→ **TASK DIRECTIONS**: One part of the entries below is wanted: the lines from the one containing "- rewrite take_ge; [done|]. cbn. lia." through the one containing "(blr_Builds R = 0". Write those out exactly and nothing else.

→ **DATA FOR REVIEW**:

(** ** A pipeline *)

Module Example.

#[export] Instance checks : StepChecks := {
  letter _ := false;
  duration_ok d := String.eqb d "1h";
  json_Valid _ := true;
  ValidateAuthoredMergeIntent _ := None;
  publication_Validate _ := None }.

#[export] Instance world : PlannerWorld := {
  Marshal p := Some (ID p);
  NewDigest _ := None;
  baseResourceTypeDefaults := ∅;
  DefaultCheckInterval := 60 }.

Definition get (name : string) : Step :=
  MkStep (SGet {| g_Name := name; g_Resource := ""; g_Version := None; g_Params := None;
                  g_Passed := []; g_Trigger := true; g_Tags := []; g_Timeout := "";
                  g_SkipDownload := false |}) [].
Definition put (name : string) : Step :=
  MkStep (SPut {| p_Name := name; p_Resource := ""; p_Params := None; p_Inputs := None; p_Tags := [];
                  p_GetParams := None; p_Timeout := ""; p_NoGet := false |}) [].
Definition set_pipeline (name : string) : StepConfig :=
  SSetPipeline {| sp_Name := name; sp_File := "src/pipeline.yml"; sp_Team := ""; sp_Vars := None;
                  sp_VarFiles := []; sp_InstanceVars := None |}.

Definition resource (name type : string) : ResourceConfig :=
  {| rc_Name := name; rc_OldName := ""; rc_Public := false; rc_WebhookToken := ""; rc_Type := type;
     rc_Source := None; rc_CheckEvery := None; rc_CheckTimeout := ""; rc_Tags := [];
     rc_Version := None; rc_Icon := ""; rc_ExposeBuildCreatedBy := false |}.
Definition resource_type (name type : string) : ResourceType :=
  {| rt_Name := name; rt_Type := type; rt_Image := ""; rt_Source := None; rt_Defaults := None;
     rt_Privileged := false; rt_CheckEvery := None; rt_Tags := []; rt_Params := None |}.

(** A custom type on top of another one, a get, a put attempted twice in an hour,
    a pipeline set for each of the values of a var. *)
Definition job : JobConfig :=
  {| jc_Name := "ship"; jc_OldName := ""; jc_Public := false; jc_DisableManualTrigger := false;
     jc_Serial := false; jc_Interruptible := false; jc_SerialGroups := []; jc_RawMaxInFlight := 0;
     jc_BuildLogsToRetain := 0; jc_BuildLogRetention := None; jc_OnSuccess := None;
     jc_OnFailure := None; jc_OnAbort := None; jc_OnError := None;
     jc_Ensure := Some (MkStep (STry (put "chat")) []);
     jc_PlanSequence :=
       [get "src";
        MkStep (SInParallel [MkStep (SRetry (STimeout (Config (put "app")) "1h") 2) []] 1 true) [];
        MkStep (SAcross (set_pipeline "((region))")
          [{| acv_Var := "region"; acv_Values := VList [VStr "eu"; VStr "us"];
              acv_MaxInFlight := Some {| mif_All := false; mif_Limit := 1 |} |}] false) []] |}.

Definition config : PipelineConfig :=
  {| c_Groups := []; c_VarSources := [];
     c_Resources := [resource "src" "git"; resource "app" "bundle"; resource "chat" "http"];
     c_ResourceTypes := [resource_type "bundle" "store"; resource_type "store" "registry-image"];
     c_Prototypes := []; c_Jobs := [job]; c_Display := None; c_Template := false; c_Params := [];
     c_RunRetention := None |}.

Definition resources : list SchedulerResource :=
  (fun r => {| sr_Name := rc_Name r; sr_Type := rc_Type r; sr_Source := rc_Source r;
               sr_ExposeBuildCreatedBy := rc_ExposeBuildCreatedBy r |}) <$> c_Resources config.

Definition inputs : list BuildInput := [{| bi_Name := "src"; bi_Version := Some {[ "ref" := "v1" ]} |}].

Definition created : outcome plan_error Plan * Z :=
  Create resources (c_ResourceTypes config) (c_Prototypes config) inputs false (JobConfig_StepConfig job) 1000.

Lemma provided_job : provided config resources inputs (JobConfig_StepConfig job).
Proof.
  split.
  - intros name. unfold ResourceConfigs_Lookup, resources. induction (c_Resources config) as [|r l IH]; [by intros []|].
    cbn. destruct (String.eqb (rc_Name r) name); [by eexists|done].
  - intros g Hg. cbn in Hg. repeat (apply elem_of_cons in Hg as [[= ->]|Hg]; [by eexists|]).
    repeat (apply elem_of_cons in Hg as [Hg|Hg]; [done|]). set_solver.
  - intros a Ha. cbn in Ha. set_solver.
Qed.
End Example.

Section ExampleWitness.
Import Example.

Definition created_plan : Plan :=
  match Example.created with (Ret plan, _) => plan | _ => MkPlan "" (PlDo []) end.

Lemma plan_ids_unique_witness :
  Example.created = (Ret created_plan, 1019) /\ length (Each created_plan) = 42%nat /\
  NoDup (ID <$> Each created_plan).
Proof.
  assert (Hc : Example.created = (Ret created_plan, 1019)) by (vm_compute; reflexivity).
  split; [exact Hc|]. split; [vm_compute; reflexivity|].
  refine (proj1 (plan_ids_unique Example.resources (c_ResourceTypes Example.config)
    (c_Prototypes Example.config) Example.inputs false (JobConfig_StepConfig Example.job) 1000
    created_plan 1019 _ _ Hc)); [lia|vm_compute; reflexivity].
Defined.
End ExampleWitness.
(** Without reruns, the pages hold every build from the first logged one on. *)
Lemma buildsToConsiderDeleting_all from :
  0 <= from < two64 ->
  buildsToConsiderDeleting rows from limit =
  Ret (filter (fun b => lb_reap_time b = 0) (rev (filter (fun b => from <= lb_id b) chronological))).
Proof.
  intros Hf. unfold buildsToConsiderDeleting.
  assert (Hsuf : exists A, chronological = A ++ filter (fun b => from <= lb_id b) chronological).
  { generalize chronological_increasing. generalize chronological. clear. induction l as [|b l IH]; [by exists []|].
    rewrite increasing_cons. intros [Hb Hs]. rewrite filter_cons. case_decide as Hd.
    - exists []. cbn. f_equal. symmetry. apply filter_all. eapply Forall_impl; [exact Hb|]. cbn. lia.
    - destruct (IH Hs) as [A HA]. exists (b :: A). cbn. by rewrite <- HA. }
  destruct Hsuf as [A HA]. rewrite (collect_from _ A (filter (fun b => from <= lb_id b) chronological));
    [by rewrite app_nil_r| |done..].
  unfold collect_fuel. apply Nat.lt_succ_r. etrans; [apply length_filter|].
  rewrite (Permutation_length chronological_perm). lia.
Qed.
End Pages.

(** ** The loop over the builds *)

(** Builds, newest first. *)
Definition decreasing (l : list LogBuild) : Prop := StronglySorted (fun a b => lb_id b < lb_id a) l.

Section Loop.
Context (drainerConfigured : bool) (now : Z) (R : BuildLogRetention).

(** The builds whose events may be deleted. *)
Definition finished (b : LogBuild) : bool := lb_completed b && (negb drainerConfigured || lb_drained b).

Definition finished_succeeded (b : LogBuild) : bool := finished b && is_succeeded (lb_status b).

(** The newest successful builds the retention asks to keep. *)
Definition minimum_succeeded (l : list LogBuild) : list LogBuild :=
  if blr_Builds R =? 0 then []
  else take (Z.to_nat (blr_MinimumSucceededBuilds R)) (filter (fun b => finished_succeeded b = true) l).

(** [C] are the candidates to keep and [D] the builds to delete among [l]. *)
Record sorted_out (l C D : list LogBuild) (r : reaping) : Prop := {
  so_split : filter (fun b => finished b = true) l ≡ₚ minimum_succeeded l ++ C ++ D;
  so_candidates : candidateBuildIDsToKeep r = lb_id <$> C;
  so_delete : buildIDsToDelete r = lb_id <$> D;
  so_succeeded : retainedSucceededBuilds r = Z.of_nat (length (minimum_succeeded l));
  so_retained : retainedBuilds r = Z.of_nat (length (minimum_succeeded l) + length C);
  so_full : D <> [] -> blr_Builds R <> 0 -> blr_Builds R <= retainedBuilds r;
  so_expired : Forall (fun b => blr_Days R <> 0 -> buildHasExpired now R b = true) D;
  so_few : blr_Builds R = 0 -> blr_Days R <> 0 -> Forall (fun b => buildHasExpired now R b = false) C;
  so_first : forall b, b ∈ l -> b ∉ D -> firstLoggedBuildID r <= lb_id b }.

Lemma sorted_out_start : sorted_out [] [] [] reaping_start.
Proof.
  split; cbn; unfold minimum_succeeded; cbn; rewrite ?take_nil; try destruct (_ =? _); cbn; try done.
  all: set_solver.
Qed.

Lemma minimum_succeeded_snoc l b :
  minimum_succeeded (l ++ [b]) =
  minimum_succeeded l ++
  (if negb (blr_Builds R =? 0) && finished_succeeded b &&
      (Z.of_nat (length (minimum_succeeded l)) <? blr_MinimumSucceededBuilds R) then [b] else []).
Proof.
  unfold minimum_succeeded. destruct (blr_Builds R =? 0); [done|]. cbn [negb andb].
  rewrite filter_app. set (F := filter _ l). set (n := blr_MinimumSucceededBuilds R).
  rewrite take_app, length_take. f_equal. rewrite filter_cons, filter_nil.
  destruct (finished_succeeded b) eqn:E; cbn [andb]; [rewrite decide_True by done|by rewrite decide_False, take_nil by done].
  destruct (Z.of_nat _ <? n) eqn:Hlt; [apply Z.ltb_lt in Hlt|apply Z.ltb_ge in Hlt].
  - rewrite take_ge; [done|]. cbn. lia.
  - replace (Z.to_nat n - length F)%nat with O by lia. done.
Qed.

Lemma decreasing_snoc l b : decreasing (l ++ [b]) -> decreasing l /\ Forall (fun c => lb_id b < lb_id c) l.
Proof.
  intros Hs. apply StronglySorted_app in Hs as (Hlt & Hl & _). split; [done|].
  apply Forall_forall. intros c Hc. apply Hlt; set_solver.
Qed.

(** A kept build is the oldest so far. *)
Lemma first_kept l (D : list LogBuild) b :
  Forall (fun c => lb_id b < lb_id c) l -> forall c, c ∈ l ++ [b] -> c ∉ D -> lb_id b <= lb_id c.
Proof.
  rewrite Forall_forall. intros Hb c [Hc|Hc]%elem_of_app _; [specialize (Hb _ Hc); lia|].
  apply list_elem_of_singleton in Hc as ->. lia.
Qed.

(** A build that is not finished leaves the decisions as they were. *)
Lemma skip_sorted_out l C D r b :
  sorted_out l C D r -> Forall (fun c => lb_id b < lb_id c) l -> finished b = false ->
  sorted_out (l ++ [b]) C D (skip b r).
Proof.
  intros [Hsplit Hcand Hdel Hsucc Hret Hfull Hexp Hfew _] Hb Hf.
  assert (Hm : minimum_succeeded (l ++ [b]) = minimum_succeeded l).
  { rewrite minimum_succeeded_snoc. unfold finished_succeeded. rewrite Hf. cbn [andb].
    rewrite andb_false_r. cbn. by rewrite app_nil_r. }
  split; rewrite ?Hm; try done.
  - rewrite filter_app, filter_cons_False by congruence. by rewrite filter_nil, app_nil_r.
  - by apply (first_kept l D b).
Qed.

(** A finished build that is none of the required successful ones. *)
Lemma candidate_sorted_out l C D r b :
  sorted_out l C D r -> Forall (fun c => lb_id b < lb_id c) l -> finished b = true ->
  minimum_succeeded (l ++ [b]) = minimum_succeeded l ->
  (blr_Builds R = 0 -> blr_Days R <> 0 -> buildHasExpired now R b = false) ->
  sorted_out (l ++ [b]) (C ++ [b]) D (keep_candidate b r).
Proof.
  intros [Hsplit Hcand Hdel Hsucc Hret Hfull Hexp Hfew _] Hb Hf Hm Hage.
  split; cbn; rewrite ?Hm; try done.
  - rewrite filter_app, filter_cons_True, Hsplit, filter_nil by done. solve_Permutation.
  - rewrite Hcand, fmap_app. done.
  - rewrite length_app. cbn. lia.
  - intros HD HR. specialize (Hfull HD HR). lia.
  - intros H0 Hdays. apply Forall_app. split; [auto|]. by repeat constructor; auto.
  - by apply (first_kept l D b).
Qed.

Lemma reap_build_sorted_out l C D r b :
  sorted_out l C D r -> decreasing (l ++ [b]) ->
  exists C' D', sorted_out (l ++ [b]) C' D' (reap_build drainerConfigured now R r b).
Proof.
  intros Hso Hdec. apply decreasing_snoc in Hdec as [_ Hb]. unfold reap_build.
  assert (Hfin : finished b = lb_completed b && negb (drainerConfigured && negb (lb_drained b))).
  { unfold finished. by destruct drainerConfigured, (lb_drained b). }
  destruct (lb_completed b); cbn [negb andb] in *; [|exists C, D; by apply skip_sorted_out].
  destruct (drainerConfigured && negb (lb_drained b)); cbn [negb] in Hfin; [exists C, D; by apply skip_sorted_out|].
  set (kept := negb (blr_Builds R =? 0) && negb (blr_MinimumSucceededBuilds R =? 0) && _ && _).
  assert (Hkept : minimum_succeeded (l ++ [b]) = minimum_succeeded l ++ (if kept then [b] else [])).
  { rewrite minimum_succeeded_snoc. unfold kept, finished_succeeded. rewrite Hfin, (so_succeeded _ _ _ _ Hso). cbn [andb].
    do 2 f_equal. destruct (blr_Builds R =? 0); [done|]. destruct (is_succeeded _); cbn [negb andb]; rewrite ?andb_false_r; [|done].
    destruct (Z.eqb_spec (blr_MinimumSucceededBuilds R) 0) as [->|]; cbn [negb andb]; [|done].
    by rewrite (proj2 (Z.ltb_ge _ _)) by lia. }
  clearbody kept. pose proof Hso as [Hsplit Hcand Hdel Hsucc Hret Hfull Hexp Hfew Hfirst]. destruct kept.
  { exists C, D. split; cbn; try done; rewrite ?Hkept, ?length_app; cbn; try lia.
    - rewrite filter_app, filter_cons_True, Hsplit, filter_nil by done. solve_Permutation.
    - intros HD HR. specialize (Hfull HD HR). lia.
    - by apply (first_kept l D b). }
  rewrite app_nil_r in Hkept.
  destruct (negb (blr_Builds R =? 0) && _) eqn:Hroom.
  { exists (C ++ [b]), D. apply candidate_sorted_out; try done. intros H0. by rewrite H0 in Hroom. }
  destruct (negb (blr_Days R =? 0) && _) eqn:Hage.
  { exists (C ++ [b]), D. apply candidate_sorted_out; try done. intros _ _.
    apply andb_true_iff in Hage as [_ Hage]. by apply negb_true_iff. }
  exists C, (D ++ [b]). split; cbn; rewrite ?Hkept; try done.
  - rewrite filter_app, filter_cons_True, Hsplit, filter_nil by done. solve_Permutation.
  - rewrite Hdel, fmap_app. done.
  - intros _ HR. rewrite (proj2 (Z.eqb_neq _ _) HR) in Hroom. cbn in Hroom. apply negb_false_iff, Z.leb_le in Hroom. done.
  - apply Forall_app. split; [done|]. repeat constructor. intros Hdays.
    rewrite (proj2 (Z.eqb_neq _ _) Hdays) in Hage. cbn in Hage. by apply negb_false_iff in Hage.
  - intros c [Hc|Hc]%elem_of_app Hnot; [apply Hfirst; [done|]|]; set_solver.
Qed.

→ **RESPONSE BOX**:
  - rewrite take_ge; [done|]. cbn. lia.
  - replace (Z.to_nat n - length F)%nat with O by lia. done.
Qed.

Lemma decreasing_snoc l b : decreasing (l ++ [b]) -> decreasing l /\ Forall (fun c => lb_id b < lb_id c) l.
Proof.
  intros Hs. apply StronglySorted_app in Hs as (Hlt & Hl & _). split; [done|].
  apply Forall_forall. intros c Hc. apply Hlt; set_solver.
Qed.

(** A kept build is the oldest so far. *)
Lemma first_kept l (D : list LogBuild) b :
  Forall (fun c => lb_id b < lb_id c) l -> forall c, c ∈ l ++ [b] -> c ∉ D -> lb_id b <= lb_id c.
Proof.
  rewrite Forall_forall. intros Hb c [Hc|Hc]%elem_of_app _; [specialize (Hb _ Hc); lia|].
  apply list_elem_of_singleton in Hc as ->. lia.
Qed.

(** A build that is not finished leaves the decisions as they were. *)
Lemma skip_sorted_out l C D r b :
  sorted_out l C D r -> Forall (fun c => lb_id b < lb_id c) l -> finished b = false ->
  sorted_out (l ++ [b]) C D (skip b r).
Proof.
  intros [Hsplit Hcand Hdel Hsucc Hret Hfull Hexp Hfew _] Hb Hf.
  assert (Hm : minimum_succeeded (l ++ [b]) = minimum_succeeded l).
  { rewrite minimum_succeeded_snoc. unfold finished_succeeded. rewrite Hf. cbn [andb].
    rewrite andb_false_r. cbn. by rewrite app_nil_r. }
  split; rewrite ?Hm; try done.
  - rewrite filter_app, filter_cons_False by congruence. by rewrite filter_nil, app_nil_r.
  - by apply (first_kept l D b).
Qed.

(** A finished build that is none of the required successful ones. *)
Lemma candidate_sorted_out l C D r b :
  sorted_out l C D r -> Forall (fun c => lb_id b < lb_id c) l -> finished b = true ->
  minimum_succeeded (l ++ [b]) = minimum_succeeded l ->
  (blr_Builds R = 0 -> blr_Days R <> 0 -> buildHasExpired now R b = false) ->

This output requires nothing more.